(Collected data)
(** C10 (as the code has it).  When extrapolation is required and the
    dark, of valid cadence, has fewer than two groups, the correction
    fails with the IndexError of the array indexing. *)
Theorem too_few_groups_raises (h : heap) sl dl out s sdata d a :
  h !! sl = Some (Sci s) ->
  h !! s_data s = Some (Arr (F4 sdata)) ->
  h !! dl = Some (Dark d) ->
  h !! d_data d = Some (Arr a) ->
  1 <= d_exp_nframes d -> 0 <= d_exp_groupgap d ->
  total_frames (shape1 sdata) (s_exp_nframes s) (s_exp_groupgap s)
    > total_frames (dark_ngroups a) (d_exp_nframes d) (d_exp_groupgap d) ->
  fewer_than_two_groups a ->
  do_correction_data dark_fill sl dl out h = Raise IndexError.
Proof.
  intros Hs Hsd Hd Ha Hnf Hgap Hshort Hfew.
  assert (Hpix : pixel_array a) by (destruct a as [x|[|c x]| |]; done).
  rewrite (do_correction_data_stages _ _ _ _ _ _ _ _ _ Hs Hsd Hd Ha Hpix).
  unfold extrapolation_step.
  destruct (Z.gtb_spec
              (total_frames (shape1 sdata) (s_exp_nframes s) (s_exp_groupgap s))
              (total_frames (dark_ngroups a) (d_exp_nframes d)
                 (d_exp_groupgap d))) as [_|Hle]; [|lia].
  destruct (ceil_div_spec
              (total_frames (shape1 sdata) (s_exp_nframes s) (s_exp_groupgap s)
               - total_frames (dark_ngroups a) (d_exp_nframes d)
                   (d_exp_groupgap d) + d_exp_groupgap d)
              (d_exp_nframes d + d_exp_groupgap d)) as (k & Hk & Hceil);
    [lia|].
  assert (Hk0 : 0 <= k) by nia.
  rewrite Hk. simpl.
  destruct a as [x|[|c x]| |]; simpl in *; try done.
  - by rewrite _extrapolate_int_short.
  - pose proof (len_nonneg c). unfold shape1. simpl.
    destruct (Z.ltb_spec (len c + k) 0); [lia|].
    by rewrite _extrapolate_int_short.
Qed.
(* ===== verification/_CoqProject ===== *)
-Q . S2P
Prelude.v
ByteMem.v
Maths.v
BitSet.v
Array.v
LibC.v
Strings.v
Printf.v
Qsort.v
Allocator.v
Ir.v
Reader.v
Lex.v
Stream.v
Asm.v
Encodings.v
RegAlloc.v
AsmGen.v
AsmSem.v
AsmGenSound.v
AsmGenFrame.v
AsmGenCalls.v
Elf.v
ElfSound.v
ElfLink.v
ElfExec.v
Ast.v
Parse.v
ParseSound.v
ParseExpr.v
Preprocess.v
PreprocessSpec.v
PreprocessSound.v
CType.v
Context.v
Convert.v
Calls.v
Initializer.v
Decl.v
Expr.v
Statement.v
IrGen.v
GenLogic.v
ExprSound.v
DeclSound.v
GenSound.v
UnitSound.v
Driver.v
Archive.v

◆ Task to complete ◆
Beginning at the first line of the records, retype exactly every line up to and including the one with "(total_frames (dark_ngroups a)".

◆ Worked solution ◆
(** C10 (as the code has it).  When extrapolation is required and the
    dark, of valid cadence, has fewer than two groups, the correction
    fails with the IndexError of the array indexing. *)
Theorem too_few_groups_raises (h : heap) sl dl out s sdata d a :
  h !! sl = Some (Sci s) ->
  h !! s_data s = Some (Arr (F4 sdata)) ->
  h !! dl = Some (Dark d) ->
  h !! d_data d = Some (Arr a) ->
  1 <= d_exp_nframes d -> 0 <= d_exp_groupgap d ->
  total_frames (shape1 sdata) (s_exp_nframes s) (s_exp_groupgap s)
    > total_frames (dark_ngroups a) (d_exp_nframes d) (d_exp_groupgap d) ->
  fewer_than_two_groups a ->
  do_correction_data dark_fill sl dl out h = Raise IndexError.
Proof.
  intros Hs Hsd Hd Ha Hnf Hgap Hshort Hfew.
  assert (Hpix : pixel_array a) by (destruct a as [x|[|c x]| |]; done).
  rewrite (do_correction_data_stages _ _ _ _ _ _ _ _ _ Hs Hsd Hd Ha Hpix).
  unfold extrapolation_step.
  destruct (Z.gtb_spec
              (total_frames (shape1 sdata) (s_exp_nframes s) (s_exp_groupgap s))
              (total_frames (dark_ngroups a) (d_exp_nframes d)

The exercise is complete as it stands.